Regrettably, Lot 18223410 was distributed without proper sterilization, with only 3 boxes (30 units out of 500) being returned to the manufacturer in Mexico. These 30 units were identified as being shipped to a single facility. Cordis US Corp promptly notified the sole consignee of the issue on September 26, 2023, and issued an Urgent Medical Device Recall Notice on September 28, 2023, urging the return of all affected products.
The use of unsterilized angiographic catheters poses a severe risk of acquired infections, sepsis, and, in extreme cases, death. Fortunately, there have been no reports of death or injury associated with this specific issue.
Who May be Affected:
- Medical professionals, especially interventional radiologists or cardiologists, who use the Cordis INFINITI Angiographic Catheter during procedures like angiographies.
- Individuals undergoing procedures like angiographies.
- Cordis US Corp sent an Urgent Medical Device Recall Notice to the sole consignee on September 28, 2023.
- Customers are urged to check their inventory immediately to confirm the absence of units from the affected lots.

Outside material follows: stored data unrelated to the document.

(* ===== verification/WalReplay.v ===== *)
(** * Replaying a write-ahead log (src/src/wal_replay.cpp)

    ReplayWal applies the frames of a WAL, in order, to the state of the
    chunk's image; captured frames of the change feed go through the same
    parser.  The theorems say what a restart finds: exactly the mutations whose
    frames are complete, however the last one was cut. *)
From stdpp Require Import prelude strings gmap.
From Stdlib Require Import ZArith Lia.
From S2P Require Import Prelude Bits BitCodec Crc32 Vars Columns Schema Layout Geometry Features LittleEndian ChunkFormat WalFrame Fuel.

#[local] Open Scope Z_scope.

Module WalReplay.
Import Columns Schema Layout Geometry Features LittleEndian ChunkFormat WalFrame Fuel.

(** ** Applying a frame *)

Definition ApplyFrameVars (wal : bytes) (frame : ParsedFrame) (vars : Vars.ChunkVars) : res Vars.ChunkVars :=
  match frame_var_replace frame with
  | Some v => Ok v
  | None =>
      match frame_var_ops frame with
      | [op] =>
          if var_put op then Vars.Assign vars (var_key op) (value_of wal op)
          else Ok (Vars.Remove vars (var_key op)).2
      | ops => Vars.Merge vars (read_changes wal ops)
      end
  end.

(** The state with the bytes of the spans written into it. *)
Definition ApplySpans (wal : bytes) (spans : list PendingSpan) (state : bytes) : bytes :=
  fold_left (fun state s => splice state (span_offset s) (slice wal (span_source s) (span_size s))) spans state.

(** ** The start of a file whose creation was interrupted *)

Definition kComparedEnd : Z := kWalHeaderSize - 4.

Fixpoint MatchHeader (fuel : nat) (wal expected : bytes) (matched : Z) : Z :=
  match fuel with
  | O => matched
  | S fuel' =>
      if (matched <? len wal) && (matched <? kComparedEnd) &&
         (((12 <=? matched) && (matched <? 24)) || (byte_at wal matched =? byte_at expected matched))
      then MatchHeader fuel' wal expected (matched + 1)
      else matched
  end.

Definition IsInterruptedCreation (wal : bytes) (coord : ChunkCoord) (store_id : bytes) : bool :=
  let expected := BuildWalHeader coord store_id no_features in
  let matched := MatchHeader (Z.to_nat kComparedEnd) wal expected 0 in
  let matched := if matched =? kComparedEnd then Z.min (len wal) kWalHeaderSize else matched in
  forallb (fun b => b =? 0) (drop (Z.to_nat matched) wal).

Definition HasValidFrameHeaderAfter (wal : bytes) (cursor : Z) : bool :=
  existsb (fun at_ =>
      bool_decide (slice wal at_ kWalFrameMagicSize = kWalFrameMagic) &&
      (let tlv_size := ReadLe16 wal (at_ + 22) in
       let crc_at := at_ + kWalFrameFixedHeaderSize + tlv_size in
       (crc_at + kWalFrameHeaderCrcSize <=? len wal) &&
       (Crc32.Crc32 (slice wal (at_ + kWalFrameMagicSize) (crc_at - at_ - kWalFrameMagicSize)) =? ReadLe32 wal crc_at)))
    (seqZ (cursor + 1) (len wal - kWalFrameFixedHeaderSize - cursor)).

(** ** Captured frames of the change feed *)

Record ChunkState := {
  cs_version : Z;
  cs_payload : bytes;
  cs_presence : bytes;
  cs_vars : Vars.ChunkVars;
  cs_written : bool
}.

Record FeedFrameInfo := {
  info_revision : Z;
  info_commit_time_ms : Z;
  info_schema_version : Z;
  info_user : option bytes;
  info_gc : bool
}.

Definition slots_enabled (features : FeatureFlags) : bool := negb (Z.land (incompat features) kFeatureFeedSlots =? 0).

Definition frame_info (frame : ParsedFrame) : FeedFrameInfo :=
  {| info_revision := frame_revision frame; info_commit_time_ms := frame_commit_time_ms frame;
     info_schema_version := frame_schema_version frame; info_user := frame_user frame; info_gc := frame_gc frame |}.

(** The one frame the bytes are. *)
Definition ParseWhole (data : bytes) (g : Geometry) (features : FeatureFlags) (msg : string) : res ParsedFrame :=
  r ← ParseFrame data 0 g (MaySkipUnknownTypes features) (slots_enabled features);
  match r with
  | FrameOk frame => if negb (frame_size frame =? len data) then Err (runtime_error msg) else Ok frame
  | FrameStop _ _ _ => Err (runtime_error msg)
  end.

Definition InspectFeedFrame (data : bytes) (g : Geometry) (features : FeatureFlags) : res FeedFrameInfo :=
  frame ← ParseWhole data g features "invalid feed archive frame: ";
  Ok (frame_info frame).

(** One span written into a payload and a presence bitmap kept apart. *)
Definition ApplySplitSpan (data : bytes) (st : bytes * bytes) (s : PendingSpan) : bytes * bytes :=
  let '(payload, presence) := st in
  let payload_end := len payload in
  let first := Z.min (span_offset s) payload_end in
  let last := Z.min (span_offset s + span_size s) payload_end in
  let payload' := splice payload first (slice data (span_source s) (last - first)) in
  let presence' :=
    if payload_end <? span_offset s + span_size s then
      let presence_first := Z.max (span_offset s) payload_end in
      splice presence (presence_first - payload_end)
        (slice data (span_source s + presence_first - span_offset s) (span_offset s + span_size s - presence_first))
    else presence in
  (payload', presence').

Definition ReplayFeedFrame (data : bytes) (g : Geometry) (state : ChunkState) (features : FeatureFlags)
    : res (ChunkState * FeedFrameInfo) :=
  frame ← ParseWhole data g features "invalid captured feed frame: ";
  layout ← LayoutFresh g (frame_schema_version frame);
  _ ← throw_if (negb (len (cs_payload state) =? payload_bytes_ layout) ||
                negb (len (cs_presence state) =? ChunkPresenceBitmapBytes g))
        (logic_error "captured feed state has another layout");
  _ ← throw_if (frame_gc frame && ChunkPresent (cs_presence state))
        (runtime_error "invalid captured feed frame: frame_gc_present_state");
  let '(payload, presence) := fold_left (ApplySplitSpan data) (frame_spans frame) (cs_payload state, cs_presence state) in
  vars ← ApplyFrameVars data frame (cs_vars state);
  _ ← RequireValidVars layout vars presence;
  Ok ({| cs_version := frame_revision frame; cs_payload := payload; cs_presence := presence; cs_vars := vars;
         cs_written := cs_written state |}, frame_info frame).

(** ** Replay *)

Record WalReplayResult := {
  applied_records : Z;
  applied_frames : Z;
  skipped_frames : Z;
  revision : Z;
  commit_time_ms : Z;
  replayable : bool;
  torn_creation : bool;
  tail_truncated_or_corrupt : bool;
  stopped_at_crash_tail : bool;
  valid_end : Z;
  stop_reason : string;
  vars_problem : string
}.

Record WalFrameBoundary := { boundary_revision : Z; boundary_end : Z }.

Definition no_result : WalReplayResult :=
  {| applied_records := 0; applied_frames := 0; skipped_frames := 0; revision := 0; commit_time_ms := 0;
     replayable := false; torn_creation := false; tail_truncated_or_corrupt := false; stopped_at_crash_tail := false;
     valid_end := 0; stop_reason := ""; vars_problem := "" |}.

(** [e.what()]. *)
Definition what (e : exn) : string :=
  match e with
  | runtime_error w | invalid_argument w | logic_error w | out_of_range w | length_error w | overflow_error w | conflict_error w | parse_error w
  | undefined w => w
  | out_of_fuel => ""
  end.

(** The variables of the loop: the result so far, the state and the schema
    version it is laid out by (0: no image), the values, where the next frame
    starts, the last revision, and the ends of the accepted frames. *)
Record Replay := {
  re_result : WalReplayResult;
  re_state : bytes;
  re_version : Z;
  re_vars : Vars.ChunkVars;
  re_cursor : Z;
  re_previous : Z;
  re_boundaries : list WalFrameBoundary
}.

(** The lambda move_state_to; [presence] is the caller's bitmap. *)
Definition MoveStateTo (g : Geometry) (presence : bytes) (state : bytes) (state_version : Z) (vars : Vars.ChunkVars)
    (v : Z) : res (bytes * Vars.ChunkVars) :=
  to ← LayoutFresh g v;
  if state_version =? 0 then Ok (zeros (payload_bytes_ to) ++ presence, vars)
  else
    from ← LayoutFresh g state_version;
    let state_payload := take (Z.to_nat (payload_bytes_ from)) state in
    let state_presence := drop (Z.to_nat (payload_bytes_ from)) state in
    '(state_payload, vars) ← BringForward (Z.to_nat (v - state_version)) g state_version state_presence state_payload vars;
    Ok (state_payload ++ state_presence, vars).
(* ===== verification/TxnHistory.v ===== *)
(** * The history kept for open transactions (src/src/txn_history.cpp)

    TxnHistory holds the snapshots of the open transactions and the chunk states
    they still need: two ordered multimaps of snapshots, a multimap of kept
    states by chunk, and a doubly linked list through the kept states in
    ascending tag order.  The kept states live in a heap of nodes and the list
    is made of their addresses, so following a pointer to a freed node is
    [undefined]; the theorems show it never happens.  Every operation runs
    under the history's lock; [now] is the steady clock at its start. *)
From stdpp Require Import prelude strings gmap sorting.
From Stdlib Require Import ZArith Lia.
From S2P Require Import Prelude Vars Geometry WalReplay.

#[local] Open Scope Z_scope.

Module TxnHistory.
Import Geometry WalReplay.

(** ** Data *)

Inductive TxnConflictReason := kChunkChanged | kDuration | kHistoryLimit | kTableChanged.

Definition ConflictMessage (reason : TxnConflictReason) : string :=
  match reason with
  | kChunkChanged => "a chunk the transaction read or wrote changed after its snapshot"
  | kDuration => "the transaction was open longer than its duration limit"
  | kHistoryLimit => "the table's kept states for open transactions reached their byte limit"
  | kTableChanged => "the table was altered or dropped during the transaction"
  end.
(** C37: a start-up succeeds exactly when it finds a valid version record and a valid marker or none, and then continues
    at the record's ceiling and writes the marker that is missing; or finds neither record in a store it knows to be new,
    and then starts at the floor and writes both. So a damaged or unreadable record of either kind, a version record lost
    while the marker is there, and both lost in a store not known to be new are always refused; and the record the
    clock stands at reads back as its ceiling. *)
Theorem clock_startup files preexisting inventory_error floor c wv wm :
  (forall b, version_file files = Holds b -> bytes_ok b) -> (forall b, marker_file files = Holds b -> bytes_ok b) ->
  (InitializeVersionClock files preexisting inventory_error floor = Ok (c, wv, wm) <->
   exists k, c = {| clock := k; ceiling := k |} /\ 0 < k < 2 ^ 64 /\
     TryParseVersionClockRecord (SerializeVersionClockRecord k) = Some k /\
     (version_file files = Holds (SerializeVersionClockRecord k) /\ wv = None /\ marker_kept (marker_file files) wm \/
      version_file files = Missing /\ marker_file files = Missing /\ preexisting = false /\ inventory_error = false /\
      k = Z.max 1 (Z.min floor (max_u64 - 1)) /\
      wv = Some (SerializeVersionClockRecord k) /\ wm = Some SerializeInitializedMarker)).
Proof.
  intros Hb Hbm. split.
  - intros H. unfold InitializeVersionClock in H. apply bind_ok in H as (marker & Hm & H).
    assert (marker_file files = if marker then Holds SerializeInitializedMarker else Missing) as Hmf.
    { destruct (marker_file files) as [| | |b]; try done; [by injection Hm as <-|]. specialize (Hbm b eq_refl).
      destruct (IsValidInitializedMarker b) eqn:Ei; [|done]. injection Hm as <-. f_equal. by apply (marker_canonical b). }
    clear Hm. destruct (version_file files) as [| | |b] eqn:Ev; try discriminate H.
    + apply bind_ok in H as ([] & Hk%throw_if_ok & H). apply bind_ok in H as ([] & Hi%throw_if_ok & H).
      apply bind_ok in H as ([] & Hp%throw_if_ok & [= <- <- <-]). unfold max_u64 in *. set (k := Z.max 1 _). exists k. assert (0 < k < 2 ^ 64) by lia.
      split; [done|]. split; [done|]. split; [by apply version_record_roundtrip|]. right. rewrite Hk in Hmf. by repeat split.
    + apply bind_ok in H as ([] & _ & H). destruct (TryParseVersionClockRecord b) as [k|] eqn:Ek; [|discriminate H]. injection H as <- <- <-.
      destruct (version_record_canonical b k (Hb b eq_refl) Ek) as [-> Hk]. exists k.
      split; [done|]. split; [done|]. split; [done|]. left. split; [done|]. split; [done|]. unfold marker_kept. rewrite Hmf. destruct marker; [left|right]; split; reflexivity.
  - intros (k & -> & Hk & Hrt & [(Hv & -> & Hm)|(Hv & Hm & -> & -> & -> & -> & ->)]); unfold InitializeVersionClock; rewrite Hv.
    + assert ((len (SerializeVersionClockRecord k) =? kVersionClockRecordSize) = true) as Hl by (rewrite SerializeVersionClockRecord_bytes; reflexivity).
      destruct Hm as [[-> ->]|[-> ->]].
      * assert (IsValidInitializedMarker SerializeInitializedMarker = true) as -> by (vm_compute; reflexivity). by rewrite bind_Ok_l, Hl, Hrt.
      * by rewrite bind_Ok_l, Hl, Hrt.
    + by rewrite Hm.
Qed.

Lemma clock_startup_witness :
  TryParseVersionClockRecord (SerializeVersionClockRecord 16385) = Some 16385 /\
  InitializeVersionClock {| version_file := Holds (SerializeVersionClockRecord 16385); marker_file := Missing |} true false 0 =
    Ok ({| clock := 16385; ceiling := 16385 |}, None, Some SerializeInitializedMarker).
Proof.
  assert (InitializeVersionClock {| version_file := Holds (SerializeVersionClockRecord 16385); marker_file := Missing |} true false 0 =
    Ok ({| clock := 16385; ceiling := 16385 |}, None, Some SerializeInitializedMarker)) as Hi by (vm_compute; reflexivity).
  split; [|exact Hi]. apply (clock_startup {| version_file := Holds (SerializeVersionClockRecord 16385); marker_file := Missing |}) in Hi.
  - destruct Hi as (k & E & _ & H & _). injection E as <-. exact H.
  - intros b [= <-]. apply (bool_decide_unpack _). vm_compute. exact I.
  - intros b [=].
Defined.

End VersionClock.
#[global] Hint Resolve frame_refl frame_create frame_append frame_resize frame_sync_file frame_unlink frame_move frame_sync_dir frame_set_entry frame_set_file : chunkdb.

(** ** What a name may hold *)

(** [holds d p S]: now and after any crash, what the name [p] holds is in [S]. *)
Definition holds (d : disk) (p : path) (S : option bytes -> Prop) : Prop := forall x, may d p x -> S x.

Lemma power_loss_crashed d : crashed d (power_loss d).
Proof.
  constructor; [|done]. intros p. unfold power_loss. cbn [names]. rewrite lookup_merge. unfold candidates, olders, diag_None.
  assert (forall c, match c, kept_part <$> c with
    | None, None => True | Some f, Some f' => survives f (data f') /\ kept f' = None /\ links f' = links f | _, _ => False end) as Hk.
  { intros [f|]; cbn; [|done]. split; [|done]. unfold survives. by destruct (kept f). }
  destruct (older d !! p) as [l|] eqn:El; cbn [default from_option id].
  - destruct (last l) as [c|] eqn:E; cbn [default from_option id].
    + exists c. split; [right; by apply last_Some_elem_of|]. specialize (Hk c). destruct (names d !! p), c; exact Hk.
    + exists (names d !! p). split; [by left|]. destruct (names d !! p) as [f|]; [exact (Hk (Some f))|exact (Hk None)].
  - exists (names d !! p). split; [by left|]. destruct (names d !! p) as [f|]; [exact (Hk (Some f))|done].
Qed.

Lemma may_content d p : may d p (content d p).
Proof.
  exists (names d !! p). split; [left|]. unfold content. destruct (names d !! p) as [f|]; cbn; [|done].
  unfold survives. destruct (kept f); [apply prefix_take|done].
Qed.

Lemma holds_content d p S : holds d p S -> S (content d p).
Proof. intros H. apply H, may_content. Qed.

Lemma holds_mono d p (S S' : option bytes -> Prop) : (forall x, S x -> S' x) -> holds d p S -> holds d p S'.
Proof. intros H1 H2 x Hx. auto. Qed.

- Identify and set aside any units from the identified lots to prevent inadvertent use.
- Review, complete, sign, and return the Acknowledgement Form directly to Cordis via email at GMB-CordisFieldAction@cordis.com.
- Return any affected products promptly.
- Share the recall letter with relevant personnel within their facility and other facilities that may have received affected units.
Contact Information: Customers in the U.S. with questions regarding this recall should contact Cordis QA at GMB-CordisFieldAction@cordis.com or call Cordis Customer Support at 1-800-327-7714 (Option 2), Monday through Friday from 8:00 AM to 8:00 PM EDT.
How to Report a Problem: Healthcare professionals and consumers are encouraged to report any adverse reactions or quality problems related to these devices to MedWatch: The FDA Safety Information and Adverse Event Reporting Program. Reports can be submitted online, via regular mail, or FAX, using the information available on the FDA’s official MedWatch website.
This Class I recall underscores the critical importance of immediate attention and action. Cordis US Corp is committed to addressing this issue promptly to ensure the safety and well-being of patients and healthcare professionals.